The test proved that the stage separation system functions properly and produces a more than adequate impulse to clear the second stage engine from the first stage during flight. We’ve also tested separation with an offset center of mass and one of the separation bolts firing late and all results are positive. If the second stage engine nozzle does hit the interstage on exit, the worst that will happen is that the niobium nozzle will be dented and immediately undent upon ignition. We chose a refractory metal nozzle over a carbon-carbon nozzle for exactly that reason. The latter will crack like a coffee cup on impact (a la the Shuttle wing leading edge).

Stage Separation Video

Avionics, Guidance and Control
As part of the stage separation test, we were also able to test much of the flight avionics, including the flight computer, power relays, wiring harness and inertial measurement unit (IMU). The IMU was mounted on the interstage, providing a very accurate measure of acceleration in all six axes and showing no ill effects from the shock event.

The red relay boards pictured below are the computer's interface to the rest of the rocket (arranged in theater seating). The computer controlling the rocket is the green board at the lower left. We are not 100% certain, but this is probably the most powerful rocket flight computer in the world, since it is the most recently designed and the only one to use current 21st century technology. It is certainly much more powerful than what’s used on the Space Shuttle.

The flight relay boards (FRBs) are the arms, legs, eyes and ears of the flight computer, doing things like issuing the deploy command to the payload, collecting data from the IMU, issuing commands to the pressure controllers, collecting analog sensor data, actuating valves and firing the stage separation bolts. The aluminum enclosure on the upper left houses the boards and the shock mounted cage on the right is what holds them in the deck.
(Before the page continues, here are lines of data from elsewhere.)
(** The updates that leave status, fence, worker and reservation alone. *)
Lemma same_change now r r' :
  i_key r' = i_key r -> i_status r' = i_status r -> i_fence r' = i_fence r ->
  i_attempt r' = i_attempt r -> i_reservesThread r' = i_reservesThread r ->
  i_workerId r' = i_workerId r ->
  (i_leaseExpiresAt r' = i_leaseExpiresAt r \/
   (is_Some (i_leaseExpiresAt r') /\ exists t, i_leaseExpiresAt r = Some t /\ now < t)) ->
  (i_workDurationMs r' = None \/ i_workDurationMs r' = i_workDurationMs r) ->
  (i_workStartedAt r' = None \/ i_workStartedAt r' = i_workStartedAt r) ->
  change now r r'.
Proof.
  intros K S F A R W X D B O. unfold soft_change, live. split; [|auto].
  rewrite S, F, R, W. split_and!; auto; [lia| |].
  - destruct O as (O1 & O2 & O3 & O4 & O5). unfold row_ok, live. rewrite S, F, A, R, W.
    split; [|split; [|split; [|split]]]; [| | | |lia].
    + intros L. destruct (O1 L) as (? & ? & ?). split_and!; auto.
      destruct X as [->|[? _]]; auto.
    + intros L. destruct (O2 L) as [? E]. split; auto. destruct X as [->|(_ & t & E' & _)]; congruence.
    + destruct B as [->| ->]; [by intros []|auto].
    + destruct D as [->| ->]; [done|auto].
  - intros L. split_and!; auto. destruct X as [?|[_ ?]]; auto.
Qed.

Lemma live_not_terminal r : live r -> i_status r ∉ TERMINAL.
Proof. unfold live. intros H1 H2. set_unfold. naive_solver congruence. Qed.
Lemma queued_not_live r : i_status r ∈ QUEUED -> ~ live r.
Proof. unfold live. intros H1 H2. set_unfold. naive_solver congruence. Qed.

Lemma live_reserves r : row_ok r -> live r -> i_reservesThread r = true.
Proof. intros (O & _) L. by destruct (O L). Qed.

Ltac not_live := unfold live; cbn [i_status]; set_unfold; naive_solver congruence.

Lemma heartbeat_change now r t :
  i_leaseExpiresAt r = Some t -> now < t -> change now r (heartbeat_row now r).
Proof. intros E L. apply same_change; cbn; eauto 6. Qed.

Lemma start_change now r : i_status r = InvLeased -> change now r (start_row now r).
Proof.
  intros S O. split; [|intros T; rewrite S in T; set_unfold; naive_solver].
  assert (live r) as L by (unfold live; rewrite S; set_solver).
  assert (live (start_row now r)) as L' by (unfold live; cbn; set_solver).
  destruct O as (O1 & _ & _ & O4 & O5). destruct (O1 L) as (R & W & X).
  split_and!; cbn; auto; [lia|].
  split; [by intros _; cbn|]. split; [done|]. split; [done|]. split; [|done].
  cbn. unfold begunWorkDuration. intros d. destruct (i_workStartedAt r); [done|auto].
Qed.
(* ===== verification/InvocationLeases.v ===== *)
(** Reservations and leases of invocations, in every state the interleaved system
    reaches: rows stay well formed, a thread has one reservation, a lost lease
    stays lost; and what holds when no transaction overtakes a claim. *)
From Stdlib Require Import ZArith Lia.
From stdpp Require Import base tactics strings gmap sorting option pretty relations.
From stdpp Require Import list.
From S2P Require Import Prelude JsRuntime Invocation InvocationProps.
Open Scope Z_scope.

(** ** Reading tables *)

Lemma rows_where_spec {R} (P : string -> R -> bool) m k r :
  (k, r) ∈ rows_where P m <-> m !! k = Some r /\ P k r = true.
Proof.
  unfold rows_where. rewrite list_elem_of_In, filter_In, <- list_elem_of_In, elem_of_map_to_list.
  done.
Qed.

Lemma rows_where_nodup {R} (P : string -> R -> bool) m : NoDup (rows_where P m).*1.
Proof.
  unfold rows_where. pose proof (NoDup_fst_map_to_list m) as ND.
  induction (map_to_list m) as [|x l IH]; [constructor|]. cbn in ND |- *.
  apply NoDup_cons in ND as [Hx ND]. destruct (P x.1 x.2); cbn; [|auto].
  apply NoDup_cons. split; [|auto]. intros Hin. apply Hx.
  apply list_elem_of_fmap in Hin as (y & E & Hy). rewrite E. apply list_elem_of_fmap_2.
  apply list_elem_of_In in Hy. apply filter_In in Hy as [Hy _]. by apply list_elem_of_In.
Qed.

Lemma some_row_false {R} (P : string -> R -> bool) m :
  some_row P m = false -> forall k r, m !! k = Some r -> P k r = false.
Proof.
  unfold some_row. intros E k r Ek. apply elem_of_map_to_list in Ek.
  apply not_true_is_false. intros EP. apply not_true_iff_false in E. apply E.
  apply existsb_exists. exists (k, r). split; [by apply list_elem_of_In|done].
Qed.

(** Counting rows: fewer when every counted row was counted before. *)
Lemma count_le {R} (P Q : string -> R -> bool) m m' :
  (forall k r', m' !! k = Some r' -> Q k r' = true -> exists r, m !! k = Some r /\ P k r = true) ->
  zlen (rows_where Q m') <= zlen (rows_where P m).
Proof.
  intros Hsub. unfold zlen. rewrite <- (length_fmap fst (rows_where Q m')), <- (length_fmap fst (rows_where P m)).
  apply inj_le, submseteq_length, NoDup_submseteq; [apply rows_where_nodup|].
  intros k Hk. apply list_elem_of_fmap in Hk as ([k' r'] & -> & Hin).
  apply rows_where_spec in Hin as [E EQ]. destruct (Hsub _ _ E EQ) as (r & Er & EP).
  apply list_elem_of_fmap. exists (k', r). split; [done|]. by apply rows_where_spec.
Qed.
Theorem room_step s s' : sys_ok s -> undisturbed s -> room s -> inv_step s s' -> room s'.
Proof.
  intros Hs Hu Hr Hst. pose proof Hs as (O & _ & Cok & _).
  destruct Hst as [op rows ts pub Ty Hl E|w f c Hw E|before c after c' E E'
    |before c after writes l rows ts pub E E' T|before c after E|ts|now Hn].
  - apply timing_ok in E as (t & E & <-). apply room_less; [|done]. intros bud.
    eapply (soft_capacity (y_now s)), changes_soft; [done|].
    by apply (call_changes (y_now s) op Ty _ _ _ I E).
  - destruct Hr as (U & C & ND). apply candidate_spec in E as (Ep & El & _).
    split_and!; cbn; [done| |].
    + apply Forall_app. split; [done|]. apply Forall_singleton. unfold claim_room. by rewrite Ep.
    + rewrite omap_app. cbn. by rewrite El, app_nil_r.
  - destruct Hr as (U & C & ND). rewrite E in C, ND. apply Forall_middle in C as (C1 & Cc & C2).
    destruct (continue_room _ _ _ _ _ _ E' Cc) as [Cc' L].
    split_and!; cbn; [done|by apply Forall_middle|by eapply locks_continue].
  - destruct (commit_spec _ _ _ _ _ _ _ _ _ _ E' T) as [->|cur r Ep Er ->|cur r Ep Er ->].
    + by eapply room_drop.
    + eapply (room_less (mkSystem (y_invs s) ts (y_now s) (before ++ after))); [|by eapply room_drop].
      intros bud. eapply (soft_capacity (y_now s)). cbn. rewrite E in Cok.
      apply Forall_middle in Cok as (_ & (_ & r0 & E0 & _ & L & _) & _). simplify_eq.
      eapply soft_insert; [done|done|]. apply expire_soft; [by eapply O|done].
    + unfold undisturbed in Hu. rewrite E in Hu. apply Forall_middle in Hu as (_ & Hu & _).
      rewrite Ep in Hu. specialize (Hu cur eq_refl). simplify_eq. by eapply room_lease.
  - by eapply room_drop.
  - by apply room_less.
  - by apply room_less.
Qed.

(** In a calm run nothing moves a settled invocation. *)
Lemma settled_step s s' id r :
  sys_ok s -> undisturbed s -> room s -> inv_step s s' -> y_invs s !! id = Some r ->
  i_status r ∈ TERMINAL -> exists r', y_invs s' !! id = Some r' /\ i_status r' = i_status r.
Proof.
  intros Hs Hu (_ & C & _) Hst Ei Ht. pose proof Hs as (O & _ & _ & _).
  destruct Hst as [op rows ts pub Ty Hl E|w f c Hw E|before c after c' E E'
    |before c after writes l rows ts pub E E' T|before c after E|ts|now Hn]; cbn; eauto.
  - apply timing_ok in E as (t & E & <-).
    pose proof (call_changes (y_now s) op Ty _ _ _ I E id) as R. cbn in R. rewrite Ei in R.
    destruct (t_invs t !! id) as [r'|]; [|done]. exists r'. split; [done|].
    by destruct (R (O _ _ Ei)) as [_ ?]; auto.
  - unfold undisturbed in Hu. rewrite E in Hu, C. apply Forall_middle in Hu as (_ & Hu & _).
    apply Forall_middle in C as (_ & [S _] & _).
    assert (forall r', pc_row (c_pc c) = Some r' -> c_id c <> id) as N.
    { intros cur Ec <-. specialize (S _ Ec). specialize (Hu _ Ec). simplify_eq.
      set_unfold. naive_solver congruence. }
    destruct (commit_spec _ _ _ _ _ _ _ _ _ _ E' T) as [->|cur r1 Ep Er ->|cur r1 Ep Er ->]; eauto.
    + rewrite lookup_insert_ne by (eapply N; by rewrite Ep). eauto.
    + rewrite lookup_insert_ne by (eapply N; by rewrite Ep). eauto.
Qed.

Definition calm_ok (s : system) : Prop := sys_ok s /\ undisturbed s /\ room s.

Lemma calm_ok_step s s' : calm_ok s -> calm_step s s' -> calm_ok s'.
Proof. intros (O & U & R) [S U']. split_and!; eauto using inv_step_ok, room_step. Qed.

Lemma calm_ok_steps s s' : calm_ok s -> rtc calm_step s s' -> calm_ok s'.
Proof. intros C Hr. induction Hr; eauto using calm_ok_step. Qed.

Lemma initial_calm s : initial s -> 0 <= automationConcurrencyPerBud -> calm_ok s.
Proof.
  intros Hi Hc. split; [by apply initial_sys_ok|]. destruct Hi as [E1 E2].
  unfold undisturbed, room. rewrite E1, E2. split_and!; [constructor| |constructor|constructor].
  intros bud. unfold capacity_used, rows_where. by rewrite map_to_list_empty.
Qed.

Lemma settled_steps s s' id r :
  calm_ok s -> rtc calm_step s s' -> y_invs s !! id = Some r -> i_status r ∈ TERMINAL ->
  exists r', y_invs s' !! id = Some r' /\ i_status r' = i_status r.
Proof.
  intros C Hr. revert r. induction Hr as [|s s1 s' Hst _ IH]; [eauto|]. intros r E T.
  pose proof C as (O & U & R). destruct (settled_step s s1 id r O U R (proj1 Hst) E T) as (r1 & E1 & S1).
  destruct (IH (calm_ok_step _ _ C Hst) r1 E1) as (r' & E' & S'); [by rewrite S1|].
  exists r'. split; [done|congruence].
Qed.
End calm.

(** ** An executable scheduler, for runs on concrete data *)

Inductive command :=
  | DoCall (op : call)
  | DoBegin (workerId : string) (ownerFilter : option string)
  | DoClaim (n : nat)                 (** the next statement of the claim at [n] *)
  | DoTables (f : tables -> tables)
  | DoTime (dt : Z).

Section scheduler.
Context `{InvocationEnv}.

Definition exec_call (op : call) (s : system) : option system :=
  if typed_call op && match call_thread op with
                      | Some th => negb (locked_thread th (y_claims s))
                      | None => true
                      end
  then match invocationTimingTransaction (call_tx op (y_now s)) (y_invs s) (y_tables s) with
       | Ok (_, rows, ts, _) => Some (mkSystem rows ts (y_now s) (y_claims s))
       | Err _ => None
       end
  else None.

Definition exec_claim (n : nat) (s : system) : option system :=
  let before := take n (y_claims s) in
  match drop n (y_claims s) with
  | c :: after =>
      match claim_step c (before ++ after) (y_now s) (y_invs s) (y_tables s) with
      | Continue c' => Some (mkSystem (y_invs s) (y_tables s) (y_now s) (before ++ c' :: after))
      | CommitTx writes =>
          match invocationTimingTransaction writes (y_invs s) (y_tables s) with
          | Ok (_, rows, ts, _) => Some (mkSystem rows ts (y_now s) (before ++ after))
          | Err _ => None
          end
      end
  | [] => None
  end.

Definition exec_cmd (cmd : command) (s : system) : option system :=
  match cmd with
  | DoCall op => exec_call op s
  | DoBegin w f =>
      if str_truthy w then
        c ← claim_candidate w f (y_now s) (y_invs s) (y_tables s) (y_claims s);
        Some (mkSystem (y_invs s) (y_tables s) (y_now s) (y_claims s ++ [c]))
      else None
  | DoClaim n => exec_claim n s
  | DoTables f => Some (mkSystem (y_invs s) (f (y_tables s)) (y_now s) (y_claims s))
  | DoTime dt => if 0 <=? dt
      then Some (mkSystem (y_invs s) (y_tables s) (y_now s + dt) (y_claims s)) else None
  end.

Fixpoint exec_all (cmds : list command) (s : system) : option system :=
  match cmds with
  | [] => Some s
  | cmd :: cmds => s' ← exec_cmd cmd s; exec_all cmds s'
  end.
Definition recordCompletedContextCheckpoint (args : CheckpointArgs) (summary : string)
    (replacementHistory : list CanonicalMessage) (estimatedTokensAfter : Z)
    : CM (string * AgentContextCheckpointRow) :=
  checkpointId ← draw context_ulid;
  completedAt ← new_date;
  insert_checkpoint checkpointId
    (fun now => mkCheckpoint (cg_threadId args) (cg_cause args) CkCompleted (Some summary)
       replacementHistory (cg_boundaries args) (cg_inputTokensBefore args)
       (Some estimatedTokensAfter) None (cg_tenantId args) (cg_ownerUserId args) now (Some completedAt))
    (messages_json replacementHistory).

(** [boundErrorRecord]: the message at most a thousand units long. *)
Definition boundErrorRecord (error : jsonb) : jsonb :=
  match field_lookup "message" error with
  | JStr m => if 1000 <? js_length m
              then JsMap.set "message" (JStr (js_take 1000 m +:+ "... [truncated]")) error else error
  | _ => error
  end.

Definition recordFailedContextCheckpoint (args : CheckpointArgs) (error : jsonb)
    : CM (string * AgentContextCheckpointRow) :=
  checkpointId ← draw context_ulid;
  completedAt ← new_date;
  insert_checkpoint checkpointId
    (fun now => mkCheckpoint (cg_threadId args) (cg_cause args) CkFailed None [] (cg_boundaries args)
       (cg_inputTokensBefore args) None (Some (boundErrorRecord error)) (cg_tenantId args)
       (cg_ownerUserId args) now (Some completedAt))
    (JObj (boundErrorRecord error)).

(** ** The transcript row of a compaction *)

Definition COMPACTION_MESSAGE_ROLE : string := "compaction".
Definition COMPACTION_MESSAGE_DISPLAY_ROLE : string := "Context compacted".
Definition COMPACTION_ARTIFACT_KIND : string := "context_compaction".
Relay boards, shock mounts and flight computer

We also completed the antenna pattern test at EDO using a radio true mockup of the avionics bay and surrounding sections. The rocket is truly a flying radio station, with two C-band, four S-band, two UHF and two GPS antennas, as well as a beacon antenna on the first stage for location by the recovery ship.

EDO antenna test

In the last few months we also completed design, fabrication and testing of our lightweight electro-mechanical thrust vector control system for the upper stage. For our first stage, we use Moog hydraulic cylinders, but could not find a suitable unit at reasonable cost for the upper stage and were forced to build our own.

This has worked out well as the whole actuator, including motor, heat sink, gearbox, position sensors and attachments weighs only 5.25 lbs (less than even the most expensive alternative) and is built in-line. It is capable of moving a 7500 lbf rocket engine at 4 inches per second with 800 lbs of force.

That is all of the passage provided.